## SOURCE MATERIAL
——————
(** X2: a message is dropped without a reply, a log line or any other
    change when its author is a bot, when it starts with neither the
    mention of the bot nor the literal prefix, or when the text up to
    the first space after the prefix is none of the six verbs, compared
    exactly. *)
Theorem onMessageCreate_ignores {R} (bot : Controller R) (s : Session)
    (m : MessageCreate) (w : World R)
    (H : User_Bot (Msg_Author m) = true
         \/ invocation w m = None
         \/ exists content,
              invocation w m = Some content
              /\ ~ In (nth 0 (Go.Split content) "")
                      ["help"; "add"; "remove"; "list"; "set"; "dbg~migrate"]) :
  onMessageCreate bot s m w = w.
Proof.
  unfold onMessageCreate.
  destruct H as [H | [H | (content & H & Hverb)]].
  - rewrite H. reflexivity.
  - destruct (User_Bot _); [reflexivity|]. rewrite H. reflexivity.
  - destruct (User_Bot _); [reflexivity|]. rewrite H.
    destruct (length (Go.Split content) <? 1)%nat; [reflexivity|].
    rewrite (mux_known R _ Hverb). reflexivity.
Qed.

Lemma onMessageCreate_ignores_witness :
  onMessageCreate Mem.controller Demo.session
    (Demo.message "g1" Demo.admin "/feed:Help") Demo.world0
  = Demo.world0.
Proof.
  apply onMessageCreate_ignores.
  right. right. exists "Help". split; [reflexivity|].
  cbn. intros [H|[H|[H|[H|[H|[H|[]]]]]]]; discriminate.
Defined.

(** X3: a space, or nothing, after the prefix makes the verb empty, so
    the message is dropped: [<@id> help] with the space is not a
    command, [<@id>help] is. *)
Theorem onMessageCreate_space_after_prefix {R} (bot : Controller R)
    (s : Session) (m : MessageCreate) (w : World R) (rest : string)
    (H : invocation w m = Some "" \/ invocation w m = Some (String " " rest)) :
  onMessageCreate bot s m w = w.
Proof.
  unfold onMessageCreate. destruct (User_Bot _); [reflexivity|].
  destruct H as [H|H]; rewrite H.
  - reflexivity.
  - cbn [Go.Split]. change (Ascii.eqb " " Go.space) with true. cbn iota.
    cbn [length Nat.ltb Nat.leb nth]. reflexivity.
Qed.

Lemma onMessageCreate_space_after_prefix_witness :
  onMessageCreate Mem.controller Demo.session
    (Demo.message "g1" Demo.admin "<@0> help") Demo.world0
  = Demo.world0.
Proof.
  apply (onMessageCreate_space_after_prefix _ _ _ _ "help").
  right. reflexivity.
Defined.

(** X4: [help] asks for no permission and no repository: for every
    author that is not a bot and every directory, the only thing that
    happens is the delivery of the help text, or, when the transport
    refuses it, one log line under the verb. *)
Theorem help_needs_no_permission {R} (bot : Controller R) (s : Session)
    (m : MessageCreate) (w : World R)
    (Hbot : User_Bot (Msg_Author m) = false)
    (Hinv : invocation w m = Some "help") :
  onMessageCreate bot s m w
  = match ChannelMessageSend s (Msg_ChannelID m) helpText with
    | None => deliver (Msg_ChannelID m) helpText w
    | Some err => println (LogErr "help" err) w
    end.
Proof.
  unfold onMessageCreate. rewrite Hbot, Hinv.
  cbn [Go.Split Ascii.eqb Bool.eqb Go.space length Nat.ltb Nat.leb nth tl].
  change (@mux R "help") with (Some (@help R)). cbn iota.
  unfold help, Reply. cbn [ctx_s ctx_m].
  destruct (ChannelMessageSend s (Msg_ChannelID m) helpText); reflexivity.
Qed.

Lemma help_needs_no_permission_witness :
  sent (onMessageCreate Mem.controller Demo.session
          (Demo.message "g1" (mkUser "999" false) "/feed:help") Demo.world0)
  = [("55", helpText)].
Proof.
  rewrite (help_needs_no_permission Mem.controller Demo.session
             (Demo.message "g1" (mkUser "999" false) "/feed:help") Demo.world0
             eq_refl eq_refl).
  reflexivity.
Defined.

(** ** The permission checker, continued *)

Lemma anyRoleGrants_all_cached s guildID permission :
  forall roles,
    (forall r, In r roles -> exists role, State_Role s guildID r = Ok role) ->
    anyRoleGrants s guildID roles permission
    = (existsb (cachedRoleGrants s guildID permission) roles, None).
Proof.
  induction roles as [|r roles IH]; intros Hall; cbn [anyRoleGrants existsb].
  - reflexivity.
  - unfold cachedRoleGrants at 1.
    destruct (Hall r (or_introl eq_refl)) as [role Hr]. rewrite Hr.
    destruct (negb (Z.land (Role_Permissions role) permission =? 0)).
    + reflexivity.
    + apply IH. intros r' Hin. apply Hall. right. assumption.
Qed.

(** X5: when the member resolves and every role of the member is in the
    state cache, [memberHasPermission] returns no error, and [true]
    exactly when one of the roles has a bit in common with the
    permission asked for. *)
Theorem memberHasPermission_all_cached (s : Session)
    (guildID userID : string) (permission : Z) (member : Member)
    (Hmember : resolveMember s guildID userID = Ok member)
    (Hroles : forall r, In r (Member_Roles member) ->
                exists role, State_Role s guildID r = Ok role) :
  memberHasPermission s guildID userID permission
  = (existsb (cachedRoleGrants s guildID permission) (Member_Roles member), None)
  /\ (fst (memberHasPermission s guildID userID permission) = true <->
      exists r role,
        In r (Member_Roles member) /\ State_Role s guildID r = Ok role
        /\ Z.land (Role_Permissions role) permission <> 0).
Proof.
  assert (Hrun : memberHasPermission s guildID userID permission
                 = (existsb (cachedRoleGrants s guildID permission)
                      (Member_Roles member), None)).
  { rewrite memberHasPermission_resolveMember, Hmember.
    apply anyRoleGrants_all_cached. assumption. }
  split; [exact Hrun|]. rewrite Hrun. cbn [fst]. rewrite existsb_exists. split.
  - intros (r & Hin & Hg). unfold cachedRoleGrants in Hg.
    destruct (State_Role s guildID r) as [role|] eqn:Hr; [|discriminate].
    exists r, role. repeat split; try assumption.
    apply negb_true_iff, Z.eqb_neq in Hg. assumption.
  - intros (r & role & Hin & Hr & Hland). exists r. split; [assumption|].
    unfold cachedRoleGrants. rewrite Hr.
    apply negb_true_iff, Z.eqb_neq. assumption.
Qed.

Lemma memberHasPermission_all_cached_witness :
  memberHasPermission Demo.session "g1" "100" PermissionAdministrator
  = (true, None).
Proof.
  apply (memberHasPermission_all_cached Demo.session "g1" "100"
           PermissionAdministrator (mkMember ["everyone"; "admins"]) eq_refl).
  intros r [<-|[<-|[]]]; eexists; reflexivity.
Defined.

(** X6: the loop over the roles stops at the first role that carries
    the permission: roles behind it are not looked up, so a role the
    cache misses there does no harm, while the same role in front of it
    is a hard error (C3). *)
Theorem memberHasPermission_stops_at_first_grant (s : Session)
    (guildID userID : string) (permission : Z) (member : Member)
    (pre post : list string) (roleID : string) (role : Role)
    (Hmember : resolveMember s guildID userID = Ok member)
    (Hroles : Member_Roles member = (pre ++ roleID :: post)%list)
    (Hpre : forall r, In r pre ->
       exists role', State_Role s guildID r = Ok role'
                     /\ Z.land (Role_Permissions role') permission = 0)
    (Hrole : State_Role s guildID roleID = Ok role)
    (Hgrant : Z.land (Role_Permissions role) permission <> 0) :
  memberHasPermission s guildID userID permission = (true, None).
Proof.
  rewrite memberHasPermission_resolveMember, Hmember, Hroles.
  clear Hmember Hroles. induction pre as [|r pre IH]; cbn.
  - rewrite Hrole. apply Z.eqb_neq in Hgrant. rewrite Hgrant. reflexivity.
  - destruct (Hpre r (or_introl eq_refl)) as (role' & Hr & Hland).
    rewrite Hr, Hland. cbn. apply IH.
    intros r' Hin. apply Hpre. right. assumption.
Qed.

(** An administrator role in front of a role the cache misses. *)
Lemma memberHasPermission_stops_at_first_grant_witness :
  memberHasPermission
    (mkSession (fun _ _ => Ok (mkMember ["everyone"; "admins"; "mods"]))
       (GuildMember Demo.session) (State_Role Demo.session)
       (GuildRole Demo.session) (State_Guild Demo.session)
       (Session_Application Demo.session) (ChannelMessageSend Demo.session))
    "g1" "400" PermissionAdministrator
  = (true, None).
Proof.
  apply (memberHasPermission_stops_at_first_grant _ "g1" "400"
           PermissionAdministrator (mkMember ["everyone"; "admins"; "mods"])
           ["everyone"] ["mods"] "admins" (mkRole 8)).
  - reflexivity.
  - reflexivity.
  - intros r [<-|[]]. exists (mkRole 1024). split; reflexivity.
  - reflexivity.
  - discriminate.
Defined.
——————
## REQUIREMENT
Show each line of the listing that holds the string "Hinv".

## RESPONSE FOR THIS EXERCISE
    (Hinv : invocation w m = Some "help") :
  unfold onMessageCreate. rewrite Hbot, Hinv.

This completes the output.